-- Brief --
Search the listing below for "when". Copy each matching line.

▬▬▬▬▬▬▬▬▬▬

(** Everything but the terminator of the auxiliary vector, whose address is
    [B - padding]. *)
Lemma setup_arguments_image :
  exists w, setup_arguments P sp path argv envv data s
            = (store_word P 8 (B - padding pstr args envs) 0 ≫= fun _ => mret A) (set_world w s)
    /\ image (memory P s) A B sp (p_load P w) (stack_words B pstr args envs (aux_words auxv data))
             (flat (all_strings pstr args envs)).
Proof.
  pose proof (stack_len_bounds pstr args envs) as (Hpad & Hpos & Hle).
  destruct Hok as [Hsp8 Hfit Hpath Hargv (Ha0 & Har & Hac) Hao Hargs Henvv (He0 & Her & Hec) Heo Henvs Haux Hneed].
  assert (Hsp : sp < 2 ^ 64) by lia.
  destruct (setup_lengths pstr args envs sp Hfit Hsp) as (HL & HB & Hlen).
  assert (Haz : 0 < aux_size auxv) by (unfold aux_size; lia).
  assert (HA : 0 <= A <= B /\ B <= sp) by (subst A B; lia).
  unfold setup_arguments.
  rewrite (bind_step _ _ _ _ _ (count_args_spec P s argv ap args A sp Hargv Ha0 ltac:(lia) ltac:(lia) Hargs)).
  rewrite (bind_step _ _ _ _ _ (count_args_spec P s envv ep envs A sp Henvv He0 ltac:(lia) ltac:(lia) Henvs)).
  cbv beta iota. exec.
  destruct Hpath as (Hph & Hps & Hp0 & Hpr & Hpo).
  rewrite (rawmemchr_spec _ path pstr) by (done || lia). cbn [found]. exec. cbv zeta.
  replace (path + Z.of_nat (length pstr) - path) with (Z.of_nat (length pstr)) by lia.
  rewrite (wrap64_small (Z.of_nat (length pstr))) by mlia.
  rewrite Hlen, HB. fold A B.
  destruct HA as ((HA0 & HAB) & HBsp).
  assert (Hroom : A + 8 * (Z.of_nat (length args) + Z.of_nat (length envs) + 4) + 208
                  = B - padding pstr args envs).
  { subst A B. unfold padding, raw_len, sizeof_auxv, NUM_AUX. lia. }
  assert (Hstr : Z.of_nat (length pstr) + 1 + Z.of_nat (length (flat args))
                 + Z.of_nat (length (flat envs)) = sp - B).
  { subst B. unfold str_len, all_strings. rewrite flat_cons, flat_app, !length_app. cbn [length]. lia. }
  rewrite (wrap64_small A) by mlia.
  assert (Hi0 : image (memory P s) A B sp (memory P s) [] []).
  { split; [done|done|done|cbn; lia]. }
  edestruct (word_step P (memory P s) A B sp) as (w1 & -> & Hi1); [done..|exact Hi0|mlia|cbn; lia|lia|].
  rewrite (wrap64_small (A + 8)) by mlia.
  edestruct (word_step P (memory P s) A B sp) as (w2 & -> & Hi2); [done..|exact Hi1|mlia|cbn; lia|lia|].
  rewrite (wrap64_small (A + 8 + 8)) by mlia.
  edestruct (string_step P (memory P s) A B sp) as (w3 & -> & Hi3); [done..|exact Hi2|done|cbn; lia|lia|].
  rewrite (wrap64_small (B + Z.of_nat (length pstr) + 1)) by mlia.
  edestruct (strings_step (R := Z) P (memory P s) A B sp HA0 HAB HBsp Hsp args) as (w4 & -> & Hi4);
    [exact Hi3|exact Hargv|done|lia|done|exact Hargs|cbn; lia|rewrite !length_app; cbn; lia|lia|lia|lia|].
  cbv iota beta.
  edestruct (word_step P (memory P s) A B sp) as (w5 & -> & Hi5);
    [done..|exact Hi4|mlia|rewrite !length_app, starts_length; cbn; lia|lia|].
  rewrite (wrap64_small (A + 8 + 8 + _ + 8)) by mlia.
  edestruct (strings_step (R := Z) P (memory P s) A B sp HA0 HAB HBsp Hsp envs) as (w6 & -> & Hi6);
    [exact Hi5|exact Henvv|done|lia|unfold outside in *; lia|exact Henvs
    |rewrite !length_app, starts_length; cbn; lia|rewrite !length_app; cbn; lia|lia|lia|lia|].
  cbv iota beta.
  edestruct (word_step P (memory P s) A B sp) as (w7 & -> & Hi7);
    [done..|exact Hi6|mlia|rewrite !length_app, !starts_length; cbn; lia|lia|].
  rewrite (wrap64_small (_ + 8)) by mlia. rewrite (wrap64_small (envv + _)) by mlia.
  match type of Hi7 with image _ _ _ _ _ ?ws _ => set (words := ws) in * end.
  match goal with |- context [setup_aux P _ ?a data] => replace a with (A + 8 * Z.of_nat (length words)) end.
  2:{ subst words. rewrite !length_app, !starts_length. cbn. lia. }
  assert (Hwl : Z.of_nat (length words) = Z.of_nat (length args) + Z.of_nat (length envs) + 4).
  { subst words. rewrite !length_app, !starts_length. cbn. lia. }
  destruct (setup_aux_spec P (memory P s) A B sp HA0 HBsp Hsp (envv + 8 * (Z.of_nat (length envs) + 1))
      auxv data Haux ltac:(lia) ltac:(lia) ltac:(unfold outside in *; lia) Hdata Hneed
      (set_world w7 s) words (((([] ++ pstr ++ [0]) ++ flat args)) ++ flat envs)) as (w8 & He8 & Hi8);
    [exact Hi7|lia|].
  exists w8. unfold mbind, M_bind. change (set_world w7 _) with (set_world w7 s). rewrite He8.
  replace (A + 8 * Z.of_nat (length words) + 208) with (B - padding pstr args envs) by lia.
  split; [done|].
  replace (stack_words B pstr args envs (aux_words auxv data)) with (words ++ aux_words auxv data).
  2:{ subst words. unfold stack_words. rewrite flat_cons, !length_app. cbn [starts app length].
      rewrite <- !app_assoc. cbn [app]. 
      replace (B + Z.of_nat (length pstr + 1 + length (flat args)))
        with (B + Z.of_nat (length pstr) + 1 + Z.of_nat (length (flat args))) by lia. done. }
  unfold all_strings. rewrite flat_cons, flat_app. cbn [app] in Hi8. by rewrite app_assoc.
Qed.

(** C15. The initial stack is what the System V ABI prescribes: when the
    rounding leaves room for the terminator of the auxiliary vector,
    [setup_arguments] returns the new stack pointer [A], 32-byte aligned when
    the top is; from [A] lie argc, the argument pointers, NULL, the environment
    pointers, NULL, the thirteen auxiliary entries and their terminator; each
    pointer is the address of a copy of its string; and no byte outside the
    area from [A] to the top has changed. *)
Theorem setup_arguments_layout :
  8 <= padding pstr args envs ->
  exists w, setup_arguments P sp path argv envv data s = (Ret A, set_world w s)
    /\ image (memory P s) A B sp (p_load P w)
             (stack_words B pstr args envs (aux_words auxv data) ++ [0])
             (flat (all_strings pstr args envs))
    /\ ((32 | sp) -> (32 | A)).
Proof.
  intros Hpad. destruct setup_arguments_image as (w & -> & Hi).
  pose proof (stack_len_bounds pstr args envs) as (_ & Hpos & Hle).
  pose proof (lk_sp _ _ _ _ _ _ _ _ _ _ _ Hok). pose proof (lk_fit _ _ _ _ _ _ _ _ _ _ _ Hok).
  edestruct (word_step P (memory P s) A B sp) as (w' & -> & Hi');
    [subst A B; lia..|exact Hi|mlia| |lia|].
  - unfold stack_words. cbn [length]. rewrite !length_app, starts_length. cbn [length].
    rewrite length_app, starts_length. cbn [length]. change (length (aux_words auxv data)) with 26%nat.
    subst A B. unfold padding, raw_len, sizeof_auxv, NUM_AUX. lia.
  - exists w'. split; [done|]. split; [done|]. intros Hsp. subst A. apply Z.divide_sub_r; [done|].
    apply align_up_divide. lia.
Qed.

▬▬▬▬▬▬▬▬▬▬

-- Exercise solution --
(** C15. The initial stack is what the System V ABI prescribes: when the
    [setup_arguments] returns the new stack pointer [A], 32-byte aligned when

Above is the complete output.